» Problem requirements
Reproduce exactly, from the data that follows, the line with "Lemma push_tail_links d", the line with "Lemma push_head_links d", and every line that lies between them.
*** Opening of Source information ***
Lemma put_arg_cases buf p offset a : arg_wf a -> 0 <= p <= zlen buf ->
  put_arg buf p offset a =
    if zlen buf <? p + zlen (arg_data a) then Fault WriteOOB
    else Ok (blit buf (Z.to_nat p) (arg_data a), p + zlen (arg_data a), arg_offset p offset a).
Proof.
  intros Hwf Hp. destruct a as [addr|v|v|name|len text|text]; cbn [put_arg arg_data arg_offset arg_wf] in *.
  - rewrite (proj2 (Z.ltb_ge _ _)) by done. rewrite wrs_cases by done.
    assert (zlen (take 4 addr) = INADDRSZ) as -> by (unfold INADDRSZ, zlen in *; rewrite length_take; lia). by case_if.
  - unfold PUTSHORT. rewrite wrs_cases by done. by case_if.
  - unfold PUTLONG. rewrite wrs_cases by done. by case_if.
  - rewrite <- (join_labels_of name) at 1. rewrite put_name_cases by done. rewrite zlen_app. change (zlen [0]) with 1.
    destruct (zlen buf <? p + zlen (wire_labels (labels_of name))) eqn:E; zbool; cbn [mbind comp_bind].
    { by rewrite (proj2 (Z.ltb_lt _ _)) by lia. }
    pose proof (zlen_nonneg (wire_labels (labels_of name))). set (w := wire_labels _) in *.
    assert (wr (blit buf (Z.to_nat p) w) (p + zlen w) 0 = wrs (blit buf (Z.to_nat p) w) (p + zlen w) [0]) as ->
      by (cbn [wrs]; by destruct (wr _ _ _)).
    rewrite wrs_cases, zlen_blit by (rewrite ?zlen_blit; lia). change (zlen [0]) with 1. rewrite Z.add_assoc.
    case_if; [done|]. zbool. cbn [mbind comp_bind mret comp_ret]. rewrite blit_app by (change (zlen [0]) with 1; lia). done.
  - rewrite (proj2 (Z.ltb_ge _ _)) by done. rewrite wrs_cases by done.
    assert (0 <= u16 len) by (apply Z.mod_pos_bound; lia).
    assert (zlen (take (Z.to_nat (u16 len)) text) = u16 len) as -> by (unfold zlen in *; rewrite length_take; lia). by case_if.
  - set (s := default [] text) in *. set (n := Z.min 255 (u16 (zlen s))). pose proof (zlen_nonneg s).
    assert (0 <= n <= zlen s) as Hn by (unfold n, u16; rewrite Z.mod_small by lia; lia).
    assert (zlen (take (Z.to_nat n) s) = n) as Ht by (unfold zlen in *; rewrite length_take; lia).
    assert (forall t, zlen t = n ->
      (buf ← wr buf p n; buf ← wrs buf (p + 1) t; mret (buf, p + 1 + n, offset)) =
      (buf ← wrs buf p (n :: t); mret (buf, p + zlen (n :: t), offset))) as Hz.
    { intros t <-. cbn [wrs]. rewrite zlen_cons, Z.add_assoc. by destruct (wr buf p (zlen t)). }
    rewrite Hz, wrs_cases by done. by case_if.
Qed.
*** Close of Source information ***
*** Opening of Source information ***
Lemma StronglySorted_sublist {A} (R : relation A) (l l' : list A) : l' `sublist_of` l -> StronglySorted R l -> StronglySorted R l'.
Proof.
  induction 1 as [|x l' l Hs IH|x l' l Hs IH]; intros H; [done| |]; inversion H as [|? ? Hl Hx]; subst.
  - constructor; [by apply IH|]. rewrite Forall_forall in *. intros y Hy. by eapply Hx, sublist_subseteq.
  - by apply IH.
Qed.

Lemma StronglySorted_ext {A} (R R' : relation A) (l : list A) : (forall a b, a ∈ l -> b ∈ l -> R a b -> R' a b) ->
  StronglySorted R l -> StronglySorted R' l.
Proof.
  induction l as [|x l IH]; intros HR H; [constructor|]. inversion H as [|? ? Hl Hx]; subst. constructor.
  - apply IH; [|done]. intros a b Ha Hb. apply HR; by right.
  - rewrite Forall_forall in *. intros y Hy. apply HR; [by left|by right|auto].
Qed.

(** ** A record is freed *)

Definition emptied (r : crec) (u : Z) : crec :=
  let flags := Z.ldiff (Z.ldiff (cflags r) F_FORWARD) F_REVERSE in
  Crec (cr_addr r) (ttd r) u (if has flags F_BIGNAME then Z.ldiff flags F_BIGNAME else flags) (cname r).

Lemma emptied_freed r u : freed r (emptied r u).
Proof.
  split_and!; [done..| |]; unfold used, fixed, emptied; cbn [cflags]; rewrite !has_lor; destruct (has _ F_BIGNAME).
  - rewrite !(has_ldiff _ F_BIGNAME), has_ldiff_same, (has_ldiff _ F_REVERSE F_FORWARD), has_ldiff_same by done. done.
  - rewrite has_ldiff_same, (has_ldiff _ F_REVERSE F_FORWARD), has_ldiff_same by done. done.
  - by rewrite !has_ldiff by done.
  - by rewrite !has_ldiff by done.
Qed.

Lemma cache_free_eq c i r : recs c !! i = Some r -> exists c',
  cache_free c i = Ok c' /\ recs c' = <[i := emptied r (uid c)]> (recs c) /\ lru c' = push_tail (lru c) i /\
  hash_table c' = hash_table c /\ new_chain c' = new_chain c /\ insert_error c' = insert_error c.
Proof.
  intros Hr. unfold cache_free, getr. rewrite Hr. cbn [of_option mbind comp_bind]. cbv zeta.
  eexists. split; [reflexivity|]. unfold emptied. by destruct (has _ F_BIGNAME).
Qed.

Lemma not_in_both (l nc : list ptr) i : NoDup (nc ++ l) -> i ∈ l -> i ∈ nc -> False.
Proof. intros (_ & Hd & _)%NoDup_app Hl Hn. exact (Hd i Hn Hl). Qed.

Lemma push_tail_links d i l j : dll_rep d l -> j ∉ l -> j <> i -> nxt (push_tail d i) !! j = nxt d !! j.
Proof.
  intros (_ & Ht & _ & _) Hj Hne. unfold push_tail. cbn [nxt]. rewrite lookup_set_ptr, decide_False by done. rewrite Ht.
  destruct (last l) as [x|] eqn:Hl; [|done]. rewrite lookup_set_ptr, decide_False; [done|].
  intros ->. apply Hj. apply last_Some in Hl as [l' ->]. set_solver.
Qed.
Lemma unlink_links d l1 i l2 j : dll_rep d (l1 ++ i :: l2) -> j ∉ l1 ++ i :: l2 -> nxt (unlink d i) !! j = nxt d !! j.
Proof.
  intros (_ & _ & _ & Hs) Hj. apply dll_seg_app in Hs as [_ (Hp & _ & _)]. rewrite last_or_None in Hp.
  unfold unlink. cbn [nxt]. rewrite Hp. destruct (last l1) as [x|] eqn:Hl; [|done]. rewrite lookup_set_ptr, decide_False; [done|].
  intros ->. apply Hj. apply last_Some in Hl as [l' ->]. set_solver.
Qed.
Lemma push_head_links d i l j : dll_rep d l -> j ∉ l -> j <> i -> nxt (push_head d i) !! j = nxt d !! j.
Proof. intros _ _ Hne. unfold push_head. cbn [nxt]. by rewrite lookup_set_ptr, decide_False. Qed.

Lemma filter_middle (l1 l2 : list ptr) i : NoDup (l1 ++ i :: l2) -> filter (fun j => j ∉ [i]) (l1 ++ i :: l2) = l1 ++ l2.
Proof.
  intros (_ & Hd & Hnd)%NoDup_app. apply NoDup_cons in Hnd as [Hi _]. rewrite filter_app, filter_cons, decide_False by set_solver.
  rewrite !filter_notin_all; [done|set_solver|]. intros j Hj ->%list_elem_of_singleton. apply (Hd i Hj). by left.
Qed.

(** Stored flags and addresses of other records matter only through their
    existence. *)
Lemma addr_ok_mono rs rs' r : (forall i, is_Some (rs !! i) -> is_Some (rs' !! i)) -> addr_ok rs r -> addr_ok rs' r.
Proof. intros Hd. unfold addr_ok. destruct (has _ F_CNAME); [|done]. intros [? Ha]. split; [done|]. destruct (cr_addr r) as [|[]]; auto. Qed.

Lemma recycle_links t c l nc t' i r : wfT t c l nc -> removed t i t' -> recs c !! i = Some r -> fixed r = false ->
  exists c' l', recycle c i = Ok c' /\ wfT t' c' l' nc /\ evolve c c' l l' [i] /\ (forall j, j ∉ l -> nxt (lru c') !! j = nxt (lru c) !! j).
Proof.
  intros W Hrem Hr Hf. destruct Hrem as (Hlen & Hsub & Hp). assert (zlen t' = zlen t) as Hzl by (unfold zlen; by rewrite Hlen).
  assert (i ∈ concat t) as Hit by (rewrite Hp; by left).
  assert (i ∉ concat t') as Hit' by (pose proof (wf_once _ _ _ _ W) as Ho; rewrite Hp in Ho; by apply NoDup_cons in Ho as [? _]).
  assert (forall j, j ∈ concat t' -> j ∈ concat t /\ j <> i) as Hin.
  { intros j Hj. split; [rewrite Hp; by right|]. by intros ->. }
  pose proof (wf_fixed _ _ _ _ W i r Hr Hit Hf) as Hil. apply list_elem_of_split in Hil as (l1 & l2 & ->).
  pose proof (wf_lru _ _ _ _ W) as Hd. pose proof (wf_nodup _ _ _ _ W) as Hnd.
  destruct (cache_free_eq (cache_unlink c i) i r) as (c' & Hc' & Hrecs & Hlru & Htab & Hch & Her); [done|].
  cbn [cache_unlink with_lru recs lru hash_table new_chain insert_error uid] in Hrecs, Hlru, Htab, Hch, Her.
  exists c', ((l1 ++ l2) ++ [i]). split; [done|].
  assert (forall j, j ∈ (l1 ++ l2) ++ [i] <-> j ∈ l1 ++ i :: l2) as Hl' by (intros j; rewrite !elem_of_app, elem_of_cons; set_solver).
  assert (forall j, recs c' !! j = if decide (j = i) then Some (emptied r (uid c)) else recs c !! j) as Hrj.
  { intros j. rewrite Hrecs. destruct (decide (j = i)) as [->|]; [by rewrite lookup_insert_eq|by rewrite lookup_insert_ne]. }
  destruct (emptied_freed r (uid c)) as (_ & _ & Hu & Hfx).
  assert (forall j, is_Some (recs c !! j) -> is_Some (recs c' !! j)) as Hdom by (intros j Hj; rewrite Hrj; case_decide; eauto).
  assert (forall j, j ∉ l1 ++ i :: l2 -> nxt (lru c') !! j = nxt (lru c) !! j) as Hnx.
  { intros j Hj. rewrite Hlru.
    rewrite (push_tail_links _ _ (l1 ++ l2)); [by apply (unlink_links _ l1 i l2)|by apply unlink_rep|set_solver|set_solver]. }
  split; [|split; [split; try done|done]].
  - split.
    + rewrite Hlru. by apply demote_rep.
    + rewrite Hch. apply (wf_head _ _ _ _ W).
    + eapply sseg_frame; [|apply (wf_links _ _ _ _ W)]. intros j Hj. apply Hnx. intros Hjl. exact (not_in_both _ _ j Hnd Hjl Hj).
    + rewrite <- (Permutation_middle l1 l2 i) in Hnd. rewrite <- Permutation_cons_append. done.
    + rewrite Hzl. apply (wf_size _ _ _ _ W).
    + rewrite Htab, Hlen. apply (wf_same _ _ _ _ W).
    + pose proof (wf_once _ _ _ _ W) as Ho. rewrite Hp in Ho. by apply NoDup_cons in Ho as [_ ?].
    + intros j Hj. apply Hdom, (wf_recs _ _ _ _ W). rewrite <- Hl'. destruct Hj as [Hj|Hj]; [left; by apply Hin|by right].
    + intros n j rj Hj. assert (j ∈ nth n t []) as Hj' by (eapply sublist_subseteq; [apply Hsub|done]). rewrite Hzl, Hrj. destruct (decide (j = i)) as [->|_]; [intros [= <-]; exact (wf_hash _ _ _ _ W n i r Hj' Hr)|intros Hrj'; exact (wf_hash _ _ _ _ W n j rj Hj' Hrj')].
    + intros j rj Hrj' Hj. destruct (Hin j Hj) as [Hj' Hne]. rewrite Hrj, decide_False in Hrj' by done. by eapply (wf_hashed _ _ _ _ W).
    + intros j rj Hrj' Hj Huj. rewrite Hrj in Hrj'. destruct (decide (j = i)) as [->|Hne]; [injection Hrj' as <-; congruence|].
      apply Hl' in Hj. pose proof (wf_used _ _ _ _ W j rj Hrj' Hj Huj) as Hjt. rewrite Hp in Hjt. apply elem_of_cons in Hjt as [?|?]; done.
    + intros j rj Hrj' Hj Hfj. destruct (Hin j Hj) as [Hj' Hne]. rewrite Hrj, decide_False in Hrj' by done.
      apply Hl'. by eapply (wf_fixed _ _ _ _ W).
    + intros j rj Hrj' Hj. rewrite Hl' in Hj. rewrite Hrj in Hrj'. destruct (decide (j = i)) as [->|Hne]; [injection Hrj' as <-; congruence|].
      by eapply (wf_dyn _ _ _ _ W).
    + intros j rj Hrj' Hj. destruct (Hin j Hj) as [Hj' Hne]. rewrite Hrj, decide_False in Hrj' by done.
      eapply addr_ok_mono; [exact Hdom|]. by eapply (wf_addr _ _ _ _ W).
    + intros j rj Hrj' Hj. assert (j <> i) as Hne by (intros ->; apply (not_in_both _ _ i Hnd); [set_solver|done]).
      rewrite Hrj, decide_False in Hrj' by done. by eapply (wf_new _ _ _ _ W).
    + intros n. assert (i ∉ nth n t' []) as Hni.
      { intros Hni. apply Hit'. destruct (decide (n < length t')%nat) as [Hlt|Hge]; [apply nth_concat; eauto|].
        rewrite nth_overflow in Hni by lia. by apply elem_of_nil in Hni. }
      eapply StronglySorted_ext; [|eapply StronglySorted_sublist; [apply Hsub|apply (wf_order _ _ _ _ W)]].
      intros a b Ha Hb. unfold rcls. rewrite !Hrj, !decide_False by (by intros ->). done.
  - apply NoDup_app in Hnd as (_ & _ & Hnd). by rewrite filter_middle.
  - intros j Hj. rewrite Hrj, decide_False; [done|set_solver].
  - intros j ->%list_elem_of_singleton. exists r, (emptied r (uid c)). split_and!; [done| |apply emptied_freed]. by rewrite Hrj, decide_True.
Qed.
*** Close of Source information ***
» Solved exercise
Lemma push_tail_links d i l j : dll_rep d l -> j ∉ l -> j <> i -> nxt (push_tail d i) !! j = nxt d !! j.
Proof.
  intros (_ & Ht & _ & _) Hj Hne. unfold push_tail. cbn [nxt]. rewrite lookup_set_ptr, decide_False by done. rewrite Ht.
  destruct (last l) as [x|] eqn:Hl; [|done]. rewrite lookup_set_ptr, decide_False; [done|].
  intros ->. apply Hj. apply last_Some in Hl as [l' ->]. set_solver.
Qed.
Lemma unlink_links d l1 i l2 j : dll_rep d (l1 ++ i :: l2) -> j ∉ l1 ++ i :: l2 -> nxt (unlink d i) !! j = nxt d !! j.
Proof.
  intros (_ & _ & _ & Hs) Hj. apply dll_seg_app in Hs as [_ (Hp & _ & _)]. rewrite last_or_None in Hp.
  unfold unlink. cbn [nxt]. rewrite Hp. destruct (last l1) as [x|] eqn:Hl; [|done]. rewrite lookup_set_ptr, decide_False; [done|].
  intros ->. apply Hj. apply last_Some in Hl as [l' ->]. set_solver.
Qed.
Lemma push_head_links d i l j : dll_rep d l -> j ∉ l -> j <> i -> nxt (push_head d i) !! j = nxt d !! j.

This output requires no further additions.